In questa poesia si rivela un grande dolore per la perdita della moglie. Il poeta ripensa alla vita trascorsa insieme a lei e ci dice che la sua donna è stata una guida per lui, l’unica capace di accompagnarlo attraverso le difficoltà della vita. È molto bello notare il gioco di parti che si invertono: sua moglie aveva una malattia agli occhi e quindi non vedeva quasi per niente. La guida “reale” era quindi Montale che, appunto per aiutarla a camminare, la teneva sottobraccio e l’accompagnava camminando, ma se lui era stato per lei una guida fisica, la donna risulta essere al contrario una guida “spirituale” per il poeta che infatti, senza lei, adesso sente solo un grande vuoto. 
Il linguaggio utilizzato è semplicissimo e quotidiano. Se dovessimo togliere ogni termine dalla poesia potremmo tranquillamente inserirlo in una chiacchierata con gli amici. Non è un linguaggio aulico o arcaico che richiama lo stile classico e poetico della tradizione italiana. Nonostante ciò il poeta, con la sua sensibilità, riesce a rendere tutto su un piano “alto”: anche parlare di una scalinata o di una prenotazione diventa una grande prova poetica. 

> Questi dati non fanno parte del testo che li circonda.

Lemma copy_byte n m : copied n m -> 0 <= n < count ->
  exists m', ld8 (src +w n) m = Ok (phys_byte (ram mc) (ps n), m) /\
    st8 (dst +w n) (phys_byte (ram mc) (ps n)) m = Ok (tt, m') /\ copied (n + 1) m'.
Proof.
  intros Hc Hn.
  assert (Ws : walk_dir (ram m) (Paging.cr3 m) (src +w n) = Some (ps n)).
  { rewrite <- (sp_src Hsep n Hn). apply (copied_walk n); [exact Hc|lia|]. intros i Hi. exact (proj1 (sp_tables Hsep i n Hi Hn)). }
  assert (Wd : walk_dir (ram m) (Paging.cr3 m) (dst +w n) = Some (pd_ n)).
  { rewrite <- (sp_dst Hsep n Hn). apply (copied_walk n); [exact Hc|lia|]. intros i Hi. exact (proj2 (sp_tables Hsep i n Hi Hn)). }
  eexists. split; [|split].
  - unfold ld8. rewrite Ws. by rewrite <- (copied_src n m n Hc ltac:(lia) Hn).
  - unfold st8. rewrite Wd. reflexivity.
  - split; cbn [set_ram m_pmm ram Paging.cr3].
    + apply Hc.
    + apply Hc.
    + intros i Hi. rewrite phys_byte_store. case_decide as E.
      * apply (sp_inj Hsep) in E; [|lia..]. subst i. apply byte_of_land. apply Z.mod_pos_bound. lia.
      * apply (cp_bytes _ _ Hc). assert (i <> n) by congruence. lia.
    + intros q Hq. rewrite lookup_insert_ne by (apply Hq; lia). apply (cp_rest _ _ Hc). intros i Hi. apply Hq. lia.
    + intros q Hq. rewrite phys_byte_store, decide_False by (apply Hq; lia). apply (cp_other _ _ Hc). intros i Hi. apply Hq. lia.
    + intros Hw. pose proof (cp_words _ _ Hc Hw) as Hw'. apply words_ok_insert; [done|].
      apply set_byte_word; [by apply word_at_word|apply Z.mod_pos_bound; lia].
Qed.
End copying.

(** ** The words of the page tables *)

(** Word [q] of memory belongs to the directory [dir] or to one of its
    tables; the external slot does not count. *)
Definition table_word (m : gmap Z Z) (dir q : Z) : Prop := exists i, 0 <= i < 1024 /\ i <> 1022 /\
  present (pde m dir i) = true /\ frame_of (pde m dir i) <= 4 * q < frame_of (pde m dir i) + 4096.

Section tables.
Context (m : gmap Z Z) (dir : Z).
Hypothesis (Hok : dir_ok m dir).

Lemma dir_table_word i : 0 <= i < 1024 -> table_word m dir ((dir + 4 * i) / 4).
Proof.
  intros Hi. exists 1023. destruct (dir_rec _ _ Hok) as [Hp Hf]. destruct (dir_frame _ _ Hok) as (a & -> & Ha).
  rewrite Hf. split; [lia|]. split; [lia|]. split; [done|]. Z.div_mod_to_equations. lia.
Qed.

Lemma entry_table_word i k : 0 <= i < 1024 -> i <> 1022 -> 0 <= k < 1024 -> present (pde m dir i) = true ->
  table_word m dir ((frame_of (pde m dir i) + 4 * k) / 4).
Proof.
  intros Hi Hi2 Hk Hp. exists i. split; [done|]. split; [done|]. split; [done|].
  destruct (frame_of_range (pde m dir i)) as (a & -> & _); [apply word_at_word, Hok|]. Z.div_mod_to_equations. lia.
Qed.

(** A memory with the same tables translates the same. *)
Section same.
Context (m' : gmap Z Z).
Hypotheses (Hw : words_ok m') (Hm : forall q, table_word m dir q -> m' !! q = m !! q).

Lemma tables_pde i : 0 <= i < 1024 -> pde m' dir i = pde m dir i.
Proof. intros Hi. unfold pde, word_at. by rewrite Hm by by apply dir_table_word. Qed.

Lemma tables_ok : dir_ok m' dir.
Proof.
  split; [split|].
  - exact Hw.
  - apply Hok.
  - rewrite tables_pde by lia. apply Hok.
  - intros i j Hi Hj Hi2 Hj2. rewrite !tables_pde by done. by apply (dir_inj _ _ Hok).
Qed.

Lemma tables_walk v : word v -> pd_idx v < 1022 -> walk_dir m' dir v = walk_dir m dir v.
Proof.
  intros Hv Hlt. destruct (slot_range v Hv) as (Hi & _). unfold walk_dir. rewrite (dir_frame_of _ _ Hok).
  fold (pde m' dir (pd_idx v)) (pde m dir (pd_idx v)). rewrite tables_pde by done.
  destruct (present (pde m dir (pd_idx v))) eqn:Hp; [|done].
  assert (Hk : 0 <= pt_idx v mod 1024 < 1024) by (apply Z.mod_pos_bound; lia).
  unfold word_at at 1 2. by rewrite Hm by (apply entry_table_word; done || lia).
Qed.

Lemma tables_words q : table_word m' dir q <-> table_word m dir q.
Proof.
  split; intros (i & Hi & Hi2 & Hp & Hq); exists i; [rewrite tables_pde in Hp, Hq by done|rewrite tables_pde by done]; done.
Qed.
End same.

(** The processor reads tables only to translate. *)
Lemma walk_words_table c v p q : frame_of c = dir -> word v -> pd_idx v < 1022 -> walk_dir m dir v = Some p ->
  q ∈ walk_words m c v -> table_word m dir q.
Proof.
  intros Hc Hv Hlt Hwalk Hq. destruct (slot_range v Hv) as (Hi & _). unfold walk_words in Hq. rewrite Hc in Hq.
  unfold walk_dir in Hwalk. rewrite (dir_frame_of _ _ Hok) in Hwalk.
  fold (pde m dir (pd_idx v)) in Hq, Hwalk. destruct (present (pde m dir (pd_idx v))) eqn:Hp; [|done].
  apply elem_of_cons in Hq as [->|Hq%list_elem_of_singleton].
  - by apply dir_table_word.
  - subst q. apply entry_table_word; [done|lia|apply Z.mod_pos_bound; lia|done].
Qed.

(** ** One entry of a table is written *)

Lemma same_slots_words m' q : (forall i, 0 <= i < 1024 -> i <> 1022 -> pde m' dir i = pde m dir i) ->
  table_word m' dir q -> table_word m dir q.
Proof. intros Hp (i & Hi & Hi2 & Hpr & Hq). rewrite Hp in Hpr, Hq by done. by exists i. Qed.

Lemma all_slots_words m' q : (forall i, 0 <= i < 1024 -> pde m' dir i = pde m dir i) ->
  table_word m' dir q -> table_word m dir q.
Proof. intros Hp. apply same_slots_words. intros i Hi _. by apply Hp. Qed.

Record remapped (v w : Z) (m' : gmap Z Z) : Prop := {
  re_ok : dir_ok m' dir;
  re_pde : forall i, 0 <= i < 1024 -> pde m' dir i = pde m dir i;
  re_walk : forall v', word v' -> pd_idx v' < 1022 -> walk_dir m' dir v' =
    if decide (v' / 4096 = v / 4096) then (if present w then Some (frame_of w + v' mod 4096) else None)
    else walk_dir m dir v';
  re_data : forall q, ~ table_word m dir q -> m' !! q = m !! q;
}.

Lemma entry_remapped v w : word v -> pd_idx v < 1022 -> present (pde m dir (pd_idx v)) = true -> word w ->
  remapped v w (entry_written m dir (pd_idx v) (pt_idx v mod 1024) w).
Proof.
  intros Hv Hlt Hp Hw. destruct (slot_range v Hv) as (Hi & Hpt & Epd & Ept).
  assert (Hk : 0 <= pt_idx v mod 1024 < 1024) by (apply Z.mod_pos_bound; lia). split.
  - apply written_ok; done || lia.
  - intros i Hi'. apply written_pde; done || lia.
  - intros v' Hv' Hlt'. rewrite written_walk by (done || lia).
    destruct (slot_range v' Hv') as (Hi' & Hpt' & Epd' & Ept'). rewrite Epd, Epd', Ept, Ept'.
    destruct (decide (v' / 4096 = v / 4096)) as [E|Hne]; [rewrite decide_True by (by rewrite E); done|].
    rewrite decide_False; [done|]. intros [E1 E2]. apply Hne. Z.div_mod_to_equations. lia.
  - intros q Hq. unfold entry_written. rewrite lookup_insert_ne; [done|]. intros <-. apply Hq, entry_table_word; done || lia.
Qed.
End tables.

Lemma pg_unmap_run (s : machine) v : let dir := frame_of (Paging.cr3 s) in
  dir_ok (ram s) dir -> word v -> walk_dir (ram s) dir v <> None ->
  exists r, pg_unmap v s = Ok (r, set_ram (entry_written (ram s) dir (pd_idx v) (pt_idx v mod 1024) 0) s).
Proof.
  intros dir Hok Hv Hwalk. unfold pg_unmap. rewrite (bind_ok _ _ _ _ _ (get_page_run s Hok v Hv)). cbv zeta. fold dir.
  unfold walk_dir in Hwalk. rewrite (dir_frame_of _ _ Hok) in Hwalk. fold (pde (ram s) dir (pd_idx v)) in Hwalk.
  destruct (present (pde (ram s) dir (pd_idx v))) eqn:Hp; [|done].
  destruct (present (word_at _ _)) eqn:He; [|done].
  destruct (Z.eqb_spec (word_at (ram s) (frame_of (pde (ram s) dir (pd_idx v)) + 4 * (pt_idx v mod 1024))) 0) as [E|E].
  { by rewrite E in He. }
  eexists. cbn [negb]. by rewrite (bind_ok _ _ _ _ _ (st_pts s Hok v 0 Hv Hp)).
Qed.

Lemma pg_unmap_absent (s : machine) v : let dir := frame_of (Paging.cr3 s) in
  dir_base (ram s) dir -> word v -> walk_dir (ram s) dir v = None -> pg_unmap v s = Ok (0, s).
Proof.
  intros dir Hok Hv Hwalk. unfold pg_unmap. rewrite (bind_ok _ _ _ _ _ (get_page_run s Hok v Hv)). cbv zeta. fold dir.
  unfold walk_dir in Hwalk. rewrite (dir_frame_of _ _ Hok) in Hwalk. fold (pde (ram s) dir (pd_idx v)) in Hwalk.
  destruct (present (pde (ram s) dir (pd_idx v))) eqn:Hp; [|done]. by destruct (present (word_at _ _)).
Qed.

(** Mapping a page whose table is there. *)
Lemma pg_map_remaps (m : machine) p v f : let dir := frame_of (Paging.cr3 m) in
  dir_ok (ram m) dir -> word v -> pd_idx v < 1022 -> present (pde (ram m) dir (pd_idx v)) = true -> word p -> 0 <= f < 4096 ->
  exists m' w, pg_map p v f m = Ok (tt, m') /\ m' = set_ram (ram m') m /\ remapped (ram m) dir v w (ram m') /\
    frame_of w = frame_of p /\ present w = present f.
Proof.
  intros dir Hok Hv Hlt Hp Hpw Hf. destruct (lor_flags p f Hpw Hf) as (Hw & Hfr & Hpr).
  exists (set_ram (entry_written (ram m) dir (pd_idx v) (pt_idx v mod 1024) (Z.lor (Z.land p PG_ALIGN) f)) m), (Z.lor (Z.land p PG_ALIGN) f).
  split; [apply pg_map_run; [apply Hok|done|done]|]. split; [done|]. split; [|done]. cbn [ram set_ram]. apply entry_remapped; done || lia.
Qed.

Lemma same_page a j : (0x1000 | a) -> 0 <= j < 4096 -> (a + j) / 4096 = a / 4096 /\ (a + j) mod 4096 = j.
Proof. intros [b ->] Hj. Z.div_mod_to_equations. lia. Qed.

(** Unmapping a page, and unmapping it again as [vfree] does: the second time nothing is there. *)
Lemma page_unmapped (m : machine) a : let dir := frame_of (Paging.cr3 m) in
  dir_ok (ram m) dir -> word a -> pd_idx a < 1022 -> present (pde (ram m) dir (pd_idx a)) = true ->
  walk_dir (ram m) dir a <> None -> exists r m', pg_unmap a m = Ok (r, m') /\
    vmm_cont_unmap a 4096 false m' = Ok (tt, m') /\ m' = set_ram (ram m') m /\ remapped (ram m) dir a 0 (ram m').
Proof.
  intros dir Hok Haw Halt Hp Hwalk. destruct (pg_unmap_run m a Hok Haw Hwalk) as [r Er]. fold dir in Er.
  set (m1 := set_ram _ _) in Er.
  assert (R1 : remapped (ram m) dir a 0 (ram m1)) by by apply entry_remapped.
  exists r, m1. split; [done|]. split; [|done].
  unfold vmm_cont_unmap. change (Z.to_nat (_SIZE_TO_FRAMES 4096)) with 1%nat. cbn [for_].
  change (0 *w FRAME_SIZE) with 0. rewrite Z.add_0_r, w32_id by done.
  rewrite (bind_ok _ _ _ tt m1); [done|]. rewrite (bind_ok _ _ _ 0 m1); [done|]. cbn. apply pg_unmap_absent.
  - apply R1.
  - done.
  - rewrite (re_walk _ _ _ _ _ R1), decide_True by done. done.
Qed.

Lemma frame_of_page f : word f -> (0x1000 | f) -> frame_of f = f.
Proof. intros Hw [c ->]. rewrite frame_of_spec by done. Z.div_mod_to_equations. lia. Qed.

(** No table in the frame [f], by looking at the slots in use. *)
Lemma no_table_check m dir f q : dir_ok m dir -> (0x1000 | f) ->
  forallb (fun i => negb (frame_of (pde m dir i) =? f)) (present_slots m dir) = true ->
  f <= 4 * q < f + 4096 -> ~ table_word m dir q.
Proof.
  intros Hok [c ->] Hall Hq (i & Hi & _ & Hp & Hr). rewrite forallb_forall in Hall.
  pose proof (Hall i (proj1 (list_elem_of_In _ _) (present_slots_in m dir i Hi Hp))) as Hne. rewrite negb_true_iff, Z.eqb_neq in Hne.
  destruct (frame_of_range (pde m dir i)) as (a & Ha & _); [apply word_at_word, Hok|]. rewrite Ha in *. apply Hne. lia.
Qed.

Questo accade grazie al ricorso al correlativo oggettivo, tipico della poesia di Montale che viene spesso definita “poetica dell’oggetto”. Vengono accostati oggetti, immagini o attività comuni che, messe una accanto all’altra perdono la loro semplicità iniziale e diventano oggetti poetici. Se parliamo di una scala e del vuoto come entità separate non ci troviamo granché di poetico, ma avvicinare “vuoto, scale, gradino” rende un sentimento profondissimo e un grande tormento. Ecco la grandezza e la profonda sensibilità del poeta.

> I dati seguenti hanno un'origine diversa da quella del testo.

(* ===== verification/VmmSpec.v ===== *)
(** * The region list of an address space

    [as_list s a l]: address space [a] holds exactly the regions [l], in
    increasing address order and without overlap.  The list operations are
    specified against the list of their ranges. *)

From stdpp Require Import sorting.
From S2P Require Import Prelude Dlist Heap Paging Vmm.

#[local] Open Scope Z_scope.

(** What a region says, apart from its links. *)
Definition rg (m : gmap Z region) (p : Z) : option (Z * Z * Z) :=
  (fun r => (r_addr r, r_size r, r_flags r)) <$> m !! p.

Definition lo (m : gmap Z region) (p : Z) : Z := from_option (fun x => x.1.1) 0 (rg m p).
Definition hi (m : gmap Z region) (p : Z) : Z := from_option (fun x => x.1.1 + x.1.2) 0 (rg m p).

Definition before (m : gmap Z region) (p q : Z) : Prop := hi m p <= lo m q.

Lemma rg_lookup m p r : m !! p = Some r -> rg m p = Some (r_addr r, r_size r, r_flags r).
Proof. unfold rg. by intros ->. Qed.

Lemma lo_lookup m p r : m !! p = Some r -> lo m p = r_addr r.
Proof. unfold lo, rg. by intros ->. Qed.

Lemma hi_lookup m p r : m !! p = Some r -> hi m p = r_addr r + r_size r.
Proof. unfold hi, rg. by intros ->. Qed.

Lemma rg_insert m p r r' q : m !! p = Some r -> r_addr r' = r_addr r -> r_size r' = r_size r ->
  r_flags r' = r_flags r -> rg (<[p := r']> m) q = rg m q.
Proof.
  intros E E1 E2 E3. unfold rg. rewrite lookup_insert. case_decide; [|done]. subst. rewrite E. cbn. congruence.
Qed.

Section spec.
Context {H : Type} `{!Allocator H}.
Implicit Types (s : vmm H) (l : list Z) (Q : unit -> vmm H -> Prop).

(** Rules for the accesses. *)
Lemma wp_ld_reg s p r (Q : region -> vmm H -> Prop) :
  v_regions s !! p = Some r -> p <> 0 -> Q r s -> wp (ld_reg p) Q s.
Proof. intros E Hp HQ. unfold wp, ld_reg. rewrite E, (proj2 (Z.eqb_neq p 0)) by done. exact HQ. Qed.

Lemma wp_upd_reg s p f r Q : v_regions s !! p = Some r -> p <> 0 ->
  Q tt (set_regions (<[p := f r]> (v_regions s)) s) -> wp (upd_reg p f) Q s.
Proof. intros E Hp HQ. unfold upd_reg. apply wp_bind. by eapply wp_ld_reg. Qed.

Lemma wp_ld_as s p a (Q : aspace -> vmm H -> Prop) :
  v_aspaces s !! p = Some a -> p <> 0 -> Q a s -> wp (ld_as p) Q s.
Proof. intros E Hp HQ. unfold wp, ld_as. rewrite E, (proj2 (Z.eqb_neq p 0)) by done. exact HQ. Qed.

Lemma wp_upd_as s p f a Q : v_aspaces s !! p = Some a -> p <> 0 ->
  Q tt (set_aspaces (<[p := f a]> (v_aspaces s)) s) -> wp (upd_as p f) Q s.
Proof. intros E Hp HQ. unfold upd_as. apply wp_bind. by eapply wp_ld_as. Qed.

(** [a] holds the regions [l]. *)
Record as_list (s : vmm H) (a : Z) (l : list Z) : Prop := {
  al_as : exists A, v_aspaces s !! a = Some A /\ as_first A = hd0 0 l /\ as_last A = last0 0 l;
  al_nz : a <> 0;
  al_dl : dlist (v_regions s) l;
  al_rg : forall p r, p ∈ l -> v_regions s !! p = Some r ->
    0 <= r_addr r /\ 0 < r_size r /\ r_addr r + r_size r <= VM_USER_END;
  al_sorted : StronglySorted (before (v_regions s)) l;
}.

Lemma al_region s a l p : as_list s a l -> p ∈ l ->
  exists r, v_regions s !! p = Some r /\ p <> 0 /\ lo (v_regions s) p = r_addr r /\
    hi (v_regions s) p = r_end r /\ r_end r = r_addr r + r_size r /\
    0 <= r_addr r /\ 0 < r_size r /\ r_end r <= VM_USER_END.
Proof.
  intros Ha Hp. destruct (al_dl _ _ _ Ha) as [Hd _].
  destruct (dseg_lookup _ _ _ _ _ Hd Hp) as [r Hr]. exists r.
  destruct (al_rg _ _ _ Ha p r Hp Hr) as (? & ? & ?).
  assert (E : r_end r = r_addr r + r_size r).
  { unfold r_end. apply w32_small. unfold VM_USER_END in *. lia. }
  rewrite (lo_lookup _ _ _ Hr), (hi_lookup _ _ _ Hr), E. split_and!; try done.
  by eapply dseg_nonzero.
Qed.

Lemma sorted_ranges m m' l : (forall p, p ∈ l -> rg m' p = rg m p) ->
  StronglySorted (before m) l -> StronglySorted (before m') l.
Proof.
  intros Hg Hs. induction Hs as [|p l Hs IH Hall]; constructor.
  - apply IH. intros q Hq. apply Hg. by right.
  - rewrite Forall_forall in Hall |- *. intros q Hq. unfold before, lo, hi.
    rewrite !Hg by (by left || by right). by apply Hall.
Qed.

(** The order of the list is the order of the ranges. *)
Lemma sorted_at s a l1 p l2 : as_list s a (l1 ++ p :: l2) ->
  (forall q, q ∈ l1 -> hi (v_regions s) q <= lo (v_regions s) p) /\
  (forall q, q ∈ l2 -> hi (v_regions s) p <= lo (v_regions s) q).
Proof.
  intros Ha. pose proof (al_sorted _ _ _ Ha) as Hs. apply StronglySorted_app in Hs as (H12 & _ & H2).
  split.
  - intros q Hq. apply H12; [done|by left].
  - intros q Hq. apply StronglySorted_inv in H2 as [_ Hall]. rewrite Forall_forall in Hall. by apply Hall.
Qed.

Lemma lo_lt_hi s a l p : as_list s a l -> p ∈ l -> lo (v_regions s) p < hi (v_regions s) p.
Proof. intros Ha Hp. destruct (al_region _ _ _ _ Ha Hp) as (r & _ & _ & -> & -> & -> & ? & ? & _). lia. Qed.

(** ** Searches *)

Lemma find_region_run s a l v : as_list s a l ->
  _find_region a v s = Ok (first_such (v_regions s) (fun _ r => (r_addr r <=? v) && (v <=? r_end r)) l, s).
Proof.
  intros Ha. destruct (al_as _ _ _ Ha) as (A & HA & Hf & _). pose proof (al_nz _ _ _ Ha).
  unfold _find_region, bind_ at 1, ld_as. rewrite HA, (proj2 (Z.eqb_neq a 0)) by done.
  unfold lift_. by rewrite Hf, (walk_dlist _ _ _ (al_dl _ _ _ Ha)).
Qed.

(** The region found has [v] in its closed range; 0 means there is none. *)
Lemma find_region_spec s a l v : as_list s a l ->
  exists p, _find_region a v s = Ok (p, s) /\
    ((p = 0 /\ forall q, q ∈ l -> ~ (lo (v_regions s) q <= v <= hi (v_regions s) q)) \/
     (p ∈ l /\ lo (v_regions s) p <= v <= hi (v_regions s) p /\
      forall q, q ∈ l -> lo (v_regions s) q <= v <= hi (v_regions s) q ->
                lo (v_regions s) p <= lo (v_regions s) q)).
Proof.
  intros Ha. eexists. split; [by apply find_region_run|].
  destruct (al_dl _ _ _ Ha) as [Hseg _].
  destruct (first_such_split (v_regions s) (fun _ r => (r_addr r <=? v) && (v <=? r_end r)) l 0
    (dseg_sseg _ _ _ _ Hseg)) as [[-> Hall]|(l1 & p & l2 & r & El & -> & Hp0 & Hr & Ht & Hall)].
  - left. split; [done|]. intros q Hq. destruct (al_region _ _ _ _ Ha Hq) as (r & Hr & _ & -> & -> & _).
    specialize (Hall q r Hq Hr). lia.
  - right. assert (Hp : p ∈ l) by (rewrite El; in_tac). split; [done|].
    destruct (al_region _ _ _ _ Ha Hp) as (r' & Hr' & _ & El' & Eh' & _). simplify_eq.
    split; [rewrite El', Eh'; lia|]. intros q Hq Hin.
    pose proof (lo_lt_hi _ _ _ _ Ha Hp).
    apply elem_of_app in Hq as [Hq|[->|Hq]%elem_of_cons]; [|done|].
    + exfalso. assert (Hq' : q ∈ l1 ++ p :: l2) by in_tac.
      destruct (al_region _ _ _ _ Ha Hq') as (rq & Hrq & _ & Elq & Ehq & _).
      specialize (Hall q rq Hq Hrq). lia.
    + destruct (sorted_at _ _ _ _ _ Ha) as [_ H2]. specialize (H2 q Hq). lia.
Qed.

(** The answer of [_is_area_free]. *)
Definition area_free (m : gmap Z region) l (addr sz : Z) : Prop :=
  l = [] \/
  (hi m (last0 0 l) <= addr /\ addr + sz <= VM_USER_END) \/
  (addr < hi m (last0 0 l) /\ addr <= lo m (last0 0 l) /\
   forall p, p ∈ l -> addr <= lo m p -> addr + sz <= lo m p).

PARAFRASI HO SCESO DANDOTI IL BRACCIO

Ho sceso, aiutandoti e facendomi aiutare, moltissime scale ed ora che tu non ci sei mi sento sempre più solo ed ogni gradino per me è vuoto. Anche vivendo assieme a lungo tempo, io sono infelice in quanto il tempo passato con te e la nostra vita insieme non sono durati abbastanza. Il mio viaggio dura tuttora, e non mi servono più le coincidenze dei treni, le prenotazioni degli alberghi, i viaggi, le umiliazioni della gente che crede che la vita vera sia quella che si vede. Ho sceso moltissime scale aiutandoti e facendomi aiutare, non perché con quattro occhi si vede di più e meglio. Le ho scese con te perché sapevo che tra di noi, i veri occhi che vedevano la realtà più profonda, anche se indeboliti dalla miopia erano i tuoi.